Elise Thorner

Personal information
- Born: 16 March 2001 (age 25)

Sport
- Sport: Athletics
- Event: Steeplechase
- Club: Wells City/Yeovil
- Coached by: Helen Clitheroe

Achievements and titles
- Personal bests: 1500m: 4:10.28 (Stretford, 2025) Mile: 4:35.72 (Boston, 2024) 3000m: 8:39.87 (Boston, 2026) 5000m: 16:28.59 (Clovis, 2022) 3000m s'chase: 9:05.45 (Glasgow, 2026)

Medal record
Women's athletics
Representing Great Britain
European Cross Country Championships
| Bronze medal – third place | 2024 Antalya | Mixed relay |
Representing England
Commonwealth Games
| Silver medal – second place | 2026 Glasgow | 3000m steeplechase |

= Elise Thorner =

British athlete (born 2001)

Elise Thorner (born 16 March 2001) is a British track and field athlete. She was the British champion in the 3000m steeplechase in 2025 and 2026, and won the silver medal at the 2026 Commonwealth Games.

Competing for Great Britain, Thorner won a bronze medal at the 2024 European Cross Country Championships in the mixed team relay.

==Early life==
From Bridgwater, she attended school at Millfield in Somerset. She won gold in the girls' 1500m steeplechase at the School Games National Finals at Loughborough in 2017. She attended New Mexico University and transferred to the University of Florida in 2023, where she joined her brother in the Florida Gators Track & Field program.

==Biography==
In April 2022, she set a new personal best for the 3000m steeplechase, running 9:40:98 in California. On 29 April 2022, she set an English U23 record running 9:32.42 at the Payton Jordan Invitational, hosted by Stanford. In June 2022, she finished third in the 3000m steeplechase at the British Championships in Manchester. She was selected for the a British team for the 2022 European Athletics Championships in Munich. She finished in 14th place in her heat for the 3000 metres steeplechase, in a time of 10:08.46.

In April 2023, she won the Bryan Clay Invitational 3000m steeplechase in California, running 9:39.39. She finished fourth in the final of the 3000m steeplechase at the 2023 European Athletics U23 Championships in Espoo in 9:47.85.

In April 2024, she went to fourth on the all-time British list for the 3000m steeplechase, running 9:28.49 in California. At the same event, she ran 4:14.55 for the 1500 metres. She qualified for the final of the 3000m steeplechase at the NCAA Division 1 Outdoor Championships in Eugene, Oregon. In June 2024, she finished runner-up at the British Athletics Championships in the 3000 metres steeplechase.

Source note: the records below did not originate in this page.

(** [middleware(request)]. *)
Definition middleware (s : Surroundings) (request : Incoming) : completion response :=
  if skipped (pathname request)
  then Normal (Continue [])
  else
    let agentId := Middleware.middleware_agentId (nx_request request) in
    if negb (truthy agentId)
    then Normal (Json 400
                   (VObj [("error", VStr "Agent ID required");
                          ("message", VStr "Please provide agent ID in X-Agent-ID header or agent_id query parameter")]))
    else
      match attempt s request agentId with
      | Throw error =>
          if isDev s
          then Normal (Continue [])
          else Normal (Json 500
                         (VObj [("error", VStr "Verification error");
                                ("message", VStr "Internal verification error")]))
      | done => done
      end.

End NextJS.

(** ** Notions used to state the further properties *)
Module Expect.

(** The number of requests a call may make. *)
Definition request_budget (c : call) : nat :=
  match c with
  | CallGetPassport _ => 2
  | _ => 1
  end.

(** What a call needs, beyond a successful answer, to return it. *)
Definition returns_answer (this : APortClient) (c : call) (r : Response) : Prop :=
  match c with
  | CallGetPassport _ =>
      truthy (data r) = true /\ truthy (field (data r) "agent_id") = true
  | CallCreatePassport _ => truthy (apiKey this) = true
  | _ => True
  end.

(** The command lines [aport verify -a A -p P -c C -k K] and
    [aport policy -a A -p P -c C -k K]. *)
Definition verify_args (agentId policy context key : value) : VerifyArgs :=
  {| posAgentId := VUndefined; posPolicy := VUndefined; posContext := VUndefined;
     opt_agentId := agentId; opt_policy := policy; opt_context := context;
     opt_interactive := VUndefined;
     program_apiKey := key;
     answers := (VUndefined, VUndefined, VUndefined) |}.

Definition policy_args (agentId policy context key : value) : PolicyArgs :=
  {| pol_agentId := agentId; pol_policy := policy; pol_context := context;
     pol_apiKey := key |}.

(** A computation whose only way to end the process is [process.exit(1)]. *)
Definition exits_one {A} (m : Async A) : Prop :=
  forall be w code, fst (m be w) = Exit code -> code = 1.

(** The agent the [get-passport] command asks for. *)
Definition asked_agent (args : GetPassportArgs) : value :=
  if truthy (gp_interactive args) then gp_answer args else gp_agentId args.

(** A text field of a reason: a string, or missing. *)
Definition text_or_missing (v : value) : Prop :=
  v = VUndefined \/ v = VNull \/ exists s, v = VStr s.

(** A reason as the service sends it: an object whose [code] and [message]
    are strings, when present. *)
Definition plain_reason (r : value) : Prop :=
  exists fields,
    r = VObj fields
    /\ text_or_missing (lookup_field fields "code")
    /\ text_or_missing (lookup_field fields "message").

(** A request of the Express template's tests, and what the middleware
    over the mock client attaches to it. *)
Definition refund_req : Express.Req :=
  {| Express.ex_request :=
       {| Middleware.headers := [("x-agent-id", VStr "agt_test123")];
          Middleware.query := [];
          Middleware.body := VObj [("amount", VNum 100)] |};
     Express.ex_method := VStr "POST";
     Express.ex_path := VStr "/refund";
     Express.ex_userAgent := VUndefined;
     Express.ex_ip := VStr "::1" |}.

Definition refund_policy : value := VStr "finance.payment.refund.v1".

Definition refund_aport : value :=
  Eval vm_compute in
    match Express.requirePolicy refund_policy VUndefined refund_req with
    | Normal (Express.Next aport) => aport
    | _ => VUndefined
    end.


(** The line that ends a verification step of the demo, and the one that
    ends its passport step. *)
Definition verify_step_line (line : string) : Prop :=
  line = "✅ Verified" \/ line = "❌ Failed"
  \/ exists message, line = "❌ Error: " +:+ message.

Definition passport_step_line (pr : Printer) (line : string) : Prop :=
  (exists name, line = "✅ Passport retrieved: " +:+ shown pr name)
  \/ exists message, line = "❌ Error: " +:+ message.

(** A printer for sample runs: it shows a value by its string form. *)
Definition plain_printer : Printer :=
  {| JSON_stringify := fun v => match v with
                                | VUndefined => VUndefined
                                | _ => VStr (to_string v)
                                end;
     inspect := to_string |}.

End Expect.
Export Expect.

(** * Properties *)

(** ** The monad and the transport *)

Ltac unfold_async :=
  unfold mbind, mret, Async_bind, Async_ret, try_catch, throw, lift,
    process_exit, axios_post, axios_get, send in *.

Lemma send_resolved inst m url params body be w r :
  be (requests w) (request_of inst m url params body) = Resolved r ->
  send inst m url params body be w =
  (Normal r, sent w (request_of inst m url params body)).
Proof. intros H. unfold send. now rewrite H. Qed.

Lemma send_rejected inst m url params body be w e :
  be (requests w) (request_of inst m url params body) = Rejected e ->
  send inst m url params body be w =
  (Throw e, sent w (request_of inst m url params body)).
Proof. intros H. unfold send. now rewrite H. Qed.

(** ** [verify] *)

(** Whatever its arguments and whatever the transport answers, [verify]
    issues its one request. *)
Lemma verify_world this policy agentId context be w :
  snd (verify this policy agentId context be w) =
  sent w (verify_request this policy agentId context).
Proof.
  unfold verify, verify_request. unfold_async.
  destruct (be _ _) as [r | e]; simpl; [reflexivity |].
  destruct (exn_response e) as [resp |]; simpl; [| reflexivity].
  destruct (get (data resp) "message"); reflexivity.
Qed.




(** A response whose body is [null] makes the [catch] block itself throw. *)
Lemma verify_rejected_null_body this policy agentId context be w resp msg :
  be (requests w) (verify_request this policy agentId context) =
    Rejected (AxiosError (Some resp) msg) ->
  data resp = VNull ->
  fst (verify this policy agentId context be w) =
  Throw (TypeError "Cannot read properties of null (reading 'message')").
Proof.
  intros H Hd. unfold verify, verify_request in *. unfold_async.
  rewrite H. simpl. now rewrite Hd.
Qed.

(** C9: [verifyPolicy] and [verify] are the same operation: for every
    policy, agent, context, transport and starting world they end the same
    way and leave the same world. *)
Theorem verifyPolicy_same_as_verify this policy agentId context be w :
  verifyPolicy this policy agentId context be w =
  verify this policy agentId context be w.
Proof.
  unfold verifyPolicy, verify. unfold_async.
  destruct (be _ _) as [r | e]; [reflexivity |].
  destruct (exn_response e); reflexivity.
Qed.

(** ** The [verify] action of the CLI *)

Ltac unfold_cli :=
  unfold report, report_failed, report_approved, on_error, when, say,
    complain, print in *.

(** The constructor never throws on the object literal the action passes. *)
Lemma constructor_object fields env :
  exists this, constructor (VObj fields) env = Normal this.
Proof. unfold constructor. simpl. eauto. Qed.

(** Without an agent id or without a policy the action stops before the
    client is called. *)
Lemma verify_action_requires_ids host env args be w :
  truthy (settle_args args).1.1 && truthy (settle_args args).1.2 = false ->
  verify_action host env args be w =
  (Exit 1, printed w Stderr "❌ Agent ID and policy are required").
Proof.
  intros H. unfold verify_action.
  destruct (constructor_object [("apiKey", program_apiKey args)] env) as [this ->].
  destruct (settle_args args) as [[agentId policy] context]. simpl in H.
  unfold_cli. unfold_async.
  destruct (truthy agentId), (truthy policy); try discriminate; reflexivity.
Qed.

(** With both, and a context that parses, the action is the call of
    [verify] followed by the report, under the outer [catch]. *)
Lemma verify_action_run host env args be w this agentId policy context contextObj :
  constructor (VObj [("apiKey", program_apiKey args)]) env = Normal this ->
  settle_args args = (agentId, policy, context) ->
  truthy agentId = true ->
  truthy policy = true ->
  parsed_context host context = Some contextObj ->
  verify_action host env args be w =
  try_catch (result ← verify this policy agentId contextObj;
             report host agentId policy result) on_error be w.
Proof.
  intros Hc Hs Ha Hp Hx. unfold verify_action. rewrite Hc, Hs, Hx.
  unfold when. rewrite Ha, Hp. simpl. unfold_async. reflexivity.
Qed.

(** The decision the action reads from either envelope. *)
Lemma result_decision_shapeA decision :
  truthy decision = true -> result_decision (shapeA decision) = Normal decision.
Proof. intros H. unfold result_decision, shapeA, JS.or. cbn -[truthy]. now rewrite H. Qed.

Lemma result_decision_shapeB decision :
  result_decision (shapeB decision) = Normal decision.
Proof. reflexivity. Qed.

Lemma runner_decision_shapeA decision :
  runner_decision (shapeA decision) = Normal decision.
Proof. reflexivity. Qed.

Lemma runner_decision_shapeB decision :
  truthy decision = true -> runner_decision (shapeB decision) = Normal decision.
Proof. intros H. unfold runner_decision, shapeB. cbn -[truthy]. now rewrite H. Qed.

(** The report reads the result through [result_decision] only. *)
Lemma report_same_decision host agentId policy result1 result2 :
  result_decision result1 = result_decision result2 ->
  report host agentId policy result1 = report host agentId policy result2.
Proof. intros H. unfold report. now rewrite H. Qed.

(** A context that does not parse ends the action before the client is
    called. *)
Lemma verify_action_invalid_context host env args be w agentId policy context :
  settle_args args = (agentId, policy, context) ->
  truthy agentId = true ->
  truthy policy = true ->
  parsed_context host context = None ->
  verify_action host env args be w =
  (Exit 1, printed w Stderr "❌ Invalid JSON context").
Proof.
  intros Hs Ha Hp Hx. unfold verify_action.
  destruct (constructor_object [("apiKey", program_apiKey args)] env) as [this ->].
  rewrite Hs, Hx. unfold when. rewrite Ha, Hp. reflexivity.
Qed.

(** The report does not talk to the network. *)
Lemma report_ignores_backend host agentId policy result be1 be2 w :
  report host agentId policy result be1 w = report host agentId policy result be2 w.
Proof.
  unfold report. unfold_cli. unfold_async.
  destruct (result_decision result) as [decision | |]; try reflexivity.
  destruct (truthy (isApproved decision)); simpl.
  - destruct (truthy (field decision "reasons") &&
              length_gt_zero host (field decision "reasons")); simpl;
      [destruct (reasons_text _) |]; reflexivity.
  - destruct (truthy decision && truthy (field decision "reasons") &&
              length_gt_zero host (field decision "reasons")); simpl;
      [destruct (reasons_text _); simpl |];
      destruct (truthy decision); simpl; try reflexivity;
      destruct (truthy (field decision "assurance_level")); reflexivity.
Qed.
(** C6. In every state the server reaches, each order has status
    INITIATED or COMPLETED.  An event leaves every stored order in its
    place, unchanged or marked COMPLETED with its other columns as they
    were, the latter only by a payment callback whose payload is
    verified (the signature is the computed one, the status is COMPLETE)
    and names the order's transaction id, or by the admin confirmation of
    that transaction id; an order that was not there is
    added by order creation only, with status INITIATED; and an order
    that is COMPLETED stays COMPLETED. *)
Theorem order_status_lifecycle `{Config} `{Library} (d : database) :
  reachable d →
  Forall status_ok (orders d)
  ∧ (∀ e, orders_step e (orders d) (orders (step e d)))
  ∧ (∀ e i o, orders d !! i = Some o → Order.status o = "COMPLETED" →
       ∃ o', orders (step e d) !! i = Some o'
             ∧ Order.id o' = Order.id o ∧ Order.status o' = "COMPLETED").
Proof.
  intros Hreach. split_and!.
  - by apply reachable_status_ok.
  - intros e. apply step_orders.
  - intros e i o Hi Hst.
    destruct (step_orders e d) as [Hold _].
    destruct (Hold i o Hi) as (o' & Hi' & [->|(_ & Hst' & Hid & _)]); eauto.
Qed.

(** *** The catalogue *)

Section catalogue_facts.

Lemma insert_product_inv name description price image_url d id d' :
  insert_product name description price image_url d = Ok (id, d') →
  id = (products_seq d + 1)%Z
  ∧ ∃ x, Sqlite.real_not_null price = Ok x
         ∧ d' = with_products
                  (products d ++ [Product.mk id name description x image_url]) id d.
Proof.
  unfold insert_product.
  destruct (Sqlite.real_not_null price) as [x|e]; [|done]. simpl.
  destruct (Sqlite.next_rowid _) as [i|e] eqn:Hid; [|done]. simpl.
  apply next_rowid_inv in Hid as ->. intros [= <- <-]. eauto.
Qed.

Lemma next_rowid_bound seq id : Sqlite.next_rowid seq = Ok id → (id < 2 ^ 63)%Z.
Proof. unfold Sqlite.next_rowid. case_bool_decide; [|done]. by intros [= <-]. Qed.

Lemma insert_product_bound name description price image_url d id d' :
  insert_product name description price image_url d = Ok (id, d') →
  (id < 2 ^ 63)%Z.
Proof.
  unfold insert_product.
  destruct (Sqlite.real_not_null price) as [x|e]; [|done]. simpl.
  destruct (Sqlite.next_rowid _) as [i|e] eqn:Hid; [|done]. simpl.
  apply next_rowid_bound in Hid. by intros [= <- <-].
Qed.

(** The three product writes without the connection bookkeeping. *)
Lemma create_product_eq name description price image_url d :
  create_product name description price image_url d =
    match insert_product name description price image_url d with
    | Ok (product_id, d') => (Ok product_id, d')
    | Raise e => (Raise e, d)
    end.
Proof.
  unfold create_product. simpl.
  by destruct (insert_product _ _ _ _ d) as [[??]|?].
Qed.

Lemma update_product_eq product_id name description price image_url d :
  update_product product_id name description price image_url d =
    match Sqlite.integer product_id with
    | Raise e => (Raise e, d)
    | Ok i =>
        match select_product d i with
        | None => (Ok (), d)
        | Some _ =>
            match Sqlite.real_not_null price with
            | Raise e => (Raise e, d)
            | Ok x =>
                (Ok (), with_products
                          (map (λ p, if bool_decide (Product.id p = i)
                                     then Product.mk i name description x image_url
                                     else p) (products d))
                          (products_seq d) d)
            end
        end
    end.
Proof.
  unfold update_product. simpl.
  destruct (Sqlite.integer product_id) as [i|e]; [|done]. simpl.
  destruct (select_product d i); [|done].
  by destruct (Sqlite.real_not_null price).
Qed.

Lemma delete_product_eq product_id d :
  delete_product product_id d =
    match Sqlite.integer product_id with
    | Raise e => (Raise e, d)
    | Ok i =>
        (Ok (), with_products (filter (λ p, Product.id p ≠ i) (products d))
                  (products_seq d) d)
    end.
Proof. unfold delete_product. by destruct (Sqlite.integer product_id). Qed.

Lemma with_products_same d : with_products (products d) (products_seq d) d = d.
Proof. by destruct d. Qed.

(** A price that is a number other than zero is stored as it is. *)
Lemma real_not_null_nonzero x :
  is_nan x = false → is_zero x = false → Sqlite.real_not_null x = Ok x.
Proof. intros Hnan Hz. unfold Sqlite.real_not_null. by rewrite Hnan, Hz. Qed.

Lemma real_not_null_number x y : Sqlite.real_not_null x = Ok y → is_nan y = false.
Proof.
  unfold Sqlite.real_not_null. destruct (is_nan x) eqn:Hnan; [done|].
  destruct (is_zero x); by intros [= <-].
Qed.

Lemma real_not_null_keeps x y :
  Sqlite.real_not_null x = Ok y → is_zero x = false → y = x.
Proof.
  unfold Sqlite.real_not_null. destruct (is_nan x); [done|].
  destruct (is_zero x); [done|]. by intros [= <-].
Qed.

She won a bronze medal for the British team in the mixed relay at the 2024 European Cross Country Championships in Antalya, Turkey.

In May 2025, she set a new personal best for the 3000 metres steeplechase running 9:17.57 in Los Angeles. On 12 June 2025, she set another new personal best for the 3000 metres steeplechase running 9:15.06 finishing in seventh place in the 2025 Diamond League event at the Oslo Bislett Games. The time moved her to second on the British all-time list. On 2 August, she became the British 3000 metres steeplechase champion and broke the championship record to win the 2025 UK Athletics Championships in Birmingham in 9:22.05. Later that month, she finished fourth in the 3000 metres steeplechase at the 2025 Athletissima in wet conditions in Lausanne.

Thorner was selected as part of the British team for the 2025 World Athletics Championships in Tokyo, Japan, where she ran a personal best 9:14.37 to qualify for the final of the 3000 metres steeplechase, placing eleventh overall.

On 24 January 2026, Thorner ran 3000 metres in an indoor personal best of 8:39.87 at the New Balance Indoor Grand Prix in Boston. Thorner ran a personal best 9:07.39 to win the 3000 metres steeplechase at the LA Track Fest on 23 May 2026, moving to second on the British all-time list behind Elizabeth Bird. On 7 June, Thorner placed second in the 3000 m steeplechase at the Bauhausgalan in Stockholm, part of the 2026 Diamond League. On 20 June at the 2026 UK Athletics Championships, Thorner won the 3000 m steeplechase in 9:16.95, breaking her own championship record.

Thorner won the silver medal representing England at the 2026 Commonwealth Games in Glasgow
, running a new personal best time of 9:05.45, overtaking Ugandan former Olympic champion Peruth Chemutai on the final lap. Two weeks later, she finished fifth in a time of 9:18.14 at the 2026 European Championships in Birmingham. Competing in the Diamond League at the 2026 Athletissima in Lausanne, Switzerland on 21 August 2026, she was the leading European finisher in eighth overall in a race including three German runners who finished ahead of her at the European Championships. At the 2026 Diamond League Final in Brussels in September, she placed tenth in the 3000 metres steeplechase.

==Personal life==
Thorner has a twin brother, Oliver, who also competes in track and field as part of decathlon.